Today most of them have forgotten their origins in a maritime civilization linking prehistory with recorded history in Southeast Asia, Oceania and beyond. Linguists, anthropologists, archaeologists, historians and, of late, geneticists, have formed a consensus that Taiwan, a.k.a. Formosa, was the Austronesian point of dispersal into the Pacific, with population pressure driving their southward migration. Evidence shows the grand sweep of their further migration - from 3000 years ago, west to Africa on the Indian Ocean, where they settled the island of Madagascar; east on the Pacific Ocean, settling Rapa Nui (Easter Island), Hawaii to the north and New Zealand to the south through millennia.

Australian anthropologist Alan Christian Anderson writes that reconstructed Proto-Austronesian languages and archaeological evidence indicate their navigation through “hundreds of miles of open sea” in one of “the greatest feats of human creativity.” In this deep layer of Filipino cultural memory lies a different worldview awaiting rediscovery.

Like a Second Skin
It comes alive in the account by the 18th century geographer Alexander Dalrymple, the British Admiralty’s first hydrographer, who encountered Bahatol, a hundred-year old fisherman in Sulu.
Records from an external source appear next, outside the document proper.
Lemma exchange_stays_in_step_witness :
  issue new_client Call.GenerationStatus = (first_request.1, Ok first_raw) ∧
  ∃ out, (handle (Event.Frame (FrameInput.Bytes first_raw)) new_gate).2 = Ok out ∧
    ((∃ payload bytes c'', o_kind out = OutputKind.Response payload ∧ o_response_frame out = Some bytes ∧
        Client.receive first_request.1 bytes =
          (c'', Ok (Client.mkResponse Client.Operation.GenerationStatus (1 + 1) (written payload))) ∧
        linked c'' (handle (Event.Frame (FrameInput.Bytes first_raw)) new_gate).1) ∨
     o_kind out = OutputKind.Fatal FatalReason.ResponseOutOfBounds ∨
     o_kind out = OutputKind.Fatal FatalReason.PeerQualificationMismatch ∧
     ∃ b, Call.GenerationStatus = Call.Bind b ∧
       Client.b_peer_qualification_digest b ≠ c_peer_qualification_digest (g_config new_gate)).
Proof.
  assert (H : issue new_client Call.GenerationStatus = (first_request.1, Ok first_raw)) by (vm_compute; reflexivity).
  split; [exact H|].
  apply (exchange_stays_in_step new_client Call.GenerationStatus first_request.1 first_raw new_gate).
  - exact reachable_new_gate.
  - exact new_client_linked.
  - vm_compute. reflexivity.
  - repeat split; vm_compute; congruence.
  - exact I.
  - exact H.
Defined.

(** ** The server channel *)

Definition short_dispatch : I02.Dispatch :=
  I02.mkDispatch (I02.mkEcho ["binding"; "reservation"; "nonce"; "case"; "request"; "observation"; "generation"; "challenge"])
    {["manifest"]}.
Definition short_id : string := "0123456789abcdef0123456789abcdef0123456789abcdef0123456789abcdef".
Definition any_schemas : I02.Schemas := I02.mkSchemas any_schema any_schema any_schema.
Definition fresh : I02.Transcript := Eval vm_compute in
  match I02.new short_dispatch short_id with Ok t => t | Err _ => I02.mkTranscript (I02.mkEcho []) "" ∅ I02.Phase.Over 0 "" None false 0 0 sha_new None end.
Definition started_frame : Value := I02.frame_of fresh I02.Kind.Started [("workerPid", value_int 7); ("workerStartTicks", value_int 9)].
Definition started_raw : list Z := Eval vm_compute in match canonical started_frame with Ok raw => raw | Err _ => [] end.
Definition started_value : Value := Eval vm_compute in match I02.decode started_raw any_schemas with Ok v => v | Err _ => VNull end.

(** The STARTED frame is accepted; the same frame from the server's side ends the conversation. *)
Definition breached : I02.Transcript := Eval vm_compute in (I02.accept fresh started_raw I02.Peer.Server any_schemas).1.

Lemma transcript_is_the_protocol_witness :
  I02.new short_dispatch short_id = Ok fresh ∧
  (∃ t' a, I02.accept fresh started_raw I02.Peer.Broker any_schemas = (t', Ok a) ∧
    I02.ac_kind a = I02.Kind.Started ∧ I02.ac_frame a = started_value) ∧
  I02.accept breached started_raw I02.Peer.Broker any_schemas = (breached, Err I02.Breach.Ended).
Proof.
  assert (H : I02.new short_dispatch short_id = Ok fresh) by (vm_compute; reflexivity). split; [exact H|].
  assert (H2 : Z.of_nat (length (@nil I02Proofs.Turn)) + 2 ≤ I64_MAX) by (cbn; unfold I64_MAX; lia).
  destruct (transcript_is_the_protocol short_dispatch short_id fresh any_schemas [] fresh started_raw I02.Peer.Broker
    H (conversation_begins any_schemas fresh) H2) as [Haccept _].
  destruct (transcript_is_the_protocol short_dispatch short_id fresh any_schemas [] fresh started_raw I02.Peer.Server
    H (conversation_begins any_schemas fresh) H2) as [_ Hbreach].
  split.
  2: { eapply Hbreach. vm_compute. reflexivity. }
  apply Haccept.
  split; [vm_compute; reflexivity|]. split; [reflexivity|]. split.
  - split; try (vm_compute; reflexivity). repeat (apply List.Forall_cons; [vm_compute; reflexivity|]). apply List.Forall_nil.
  - eexists. split; [vm_compute; reflexivity|]. by split.
Defined.
(* ===== verification/BrokerProofs.v ===== *)
(** * The broker reads its configuration exactly and serves only a signed one *)

From S2P Require Import Prelude Slices Json JsonEncode JsonRoundtrip JsonInt SchemaOrder RecordCodec Sha256 Observation PeerWire.
From S2P Require Import Seal SealProofs RoleSeal Lifecycle Broker.
Import Subset.

(** ** Documents of the canonical subset *)

Definition ascii (text : list Z) : Prop := Forall (λ byte, byte < 128) text.
Fixpoint ascii_doc (d : Doc) : Prop :=
  match d with
  | DStr s => ascii (bytes_of s)
  | DArray items => Forall id (map ascii_doc items)
  | DObject members => Forall (λ e, ascii (bytes_of e.1)) members ∧ Forall id (map (λ e, ascii_doc e.2) members)
  | _ => True
  end.

Lemma is_ascii_spec l : is_ascii l = true ↔ ascii l.
Proof.
  unfold is_ascii, ascii. rewrite forallb_forall, Forall_forall. setoid_rewrite list_elem_of_In. split; intros H b Hb; specialize (H b Hb); lia.
Qed.
Lemma ascii_app l k : ascii (l ++ k) ↔ ascii l ∧ ascii k.
Proof. apply Forall_app. Qed.
Lemma ascii_cons b l : ascii (b :: l) ↔ b < 128 ∧ ascii l.
Proof. unfold ascii. by rewrite Forall_cons. Qed.
Lemma ascii_nil : ascii [].
Proof. constructor. Qed.
Lemma escape_byte_ascii_iff b : 0 ≤ b → (ascii (escape_byte b) ↔ b < 128).
Proof.
  intros Hb. split; intros H.
  - destruct (Z.lt_ge_cases b 128) as [|Hge]; [done|]. rewrite escape_byte_high in H by done. by apply ascii_cons in H as [? _].
  - eapply Forall_impl; [by apply escape_byte_ascii|]. intros x Hx. cbn in Hx. lia.
Qed.
Lemma escape_ascii s : ascii (escape (bytes_of s)) ↔ ascii (bytes_of s).
Proof.
  unfold escape. rewrite !ascii_app, !ascii_cons. pose proof (bytes_of_range s) as Hr.
  assert (H : ascii (flat_map escape_byte (bytes_of s)) ↔ ascii (bytes_of s)).
  { induction Hr as [|b l Hb _ IH]; [done|]. cbn [flat_map]. rewrite ascii_app, ascii_cons, IH, escape_byte_ascii_iff by apply Hb. done. }
  rewrite H. pose proof ascii_nil. naive_solver lia.
Qed.
Lemma write_items_ascii first items : ascii (write_items first items) ↔ Forall ascii items.
Proof.
  revert first. induction items as [|out items IH]; intros first; [by split; intros; constructor|]. cbn [write_items].
  rewrite !ascii_app, IH, Forall_cons. pose proof ascii_nil. destruct first; [naive_solver|]. rewrite ascii_cons. naive_solver lia.
Qed.
Lemma decimal_ascii n : ascii (decimal n).
Proof.
  assert (H : ∀ m, 0 ≤ m → ascii (digits_of m)).
  { intros m Hm. pose proof (digits_of_canonical m Hm) as [Hd _]. eapply Forall_impl; [exact Hd|]. intros b Hb%is_digit_bounds. lia. }
  unfold decimal. destruct (n <? 0) eqn:E; [apply ascii_cons; split; [lia|]|]; apply H; lia.
Qed.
His ability to create accurate maps of the region from memory amazed Dalrymple, who wrote: “ ... the conclusion of this chapter, which are signs of weather and land, communicated by Bahatol, the old Sulu, may expose me to ridicule. However, few are so ignorant of human nature as not to know that experience exceeds the deepest reasoning ... that an illiterate fisherman shall often be found better acquainted with the signs which indicate changes of the weather than the most acute philosopher with his barometer.
Bahatol informed me that these signs have passed down from father to son through many successions, and that his long experience has warranted their veracity ... These signs are chiefly taken from lightning. When lightning explodes upwards, it shews there will soon be wind, though it does not denote a storm. A storm is predicted by a woo-ing sound in the water. Tremulous lightning very high is a sign of rain. The same, not so high, indicates a hill. When the lightning is red and fiery, it shews the hill to be rocky. When yellow, it is a sign the hill is earth. Low flashes upon the surface of the water denote a shoal under water.
A shoal above water has an atmosphere hanging over it, which appears like an island. Low long lightning upon the surface shews an island with trees; and when an island, or hill, is high at one end, and low at the other, the lightning will be in an inclining line like the hill.”
Detail illustration of a spirit boat from found objects in a Neolithic burial site in Manunggul Cave in Lipuun Point, Quezon, Palawan, dating 890 - 710 BC.

Modern Southeast Asian History professor James Francis Warren also discovered this worldview among the Iranun and Balangingi people in Mindanao: “ ... when the Iranun struck off across expanses of open sea, bearings were taken from the direction of the winds, the currents, and the position of the sun. At night they were guided by the stars, the moon and weather signs.

Even in the sky, the Iranun and Samal raiders saw the sea; every type of star, wave and current, every rock and navigational landmark had been given a name. There are at least a dozen words to describe the color of the sea and the varying tides. In deep haze and fog, the Iranun and Samal navigated by reading the currents, swells and sounds as if hunting a living creature. The ability to navigate in haze and fog - when no visible means of orientation are available - using only the action and sound of the waves and currents - mirrors the practice of navigation used by Micronesian Mau Piailug and other Pacific navigation.”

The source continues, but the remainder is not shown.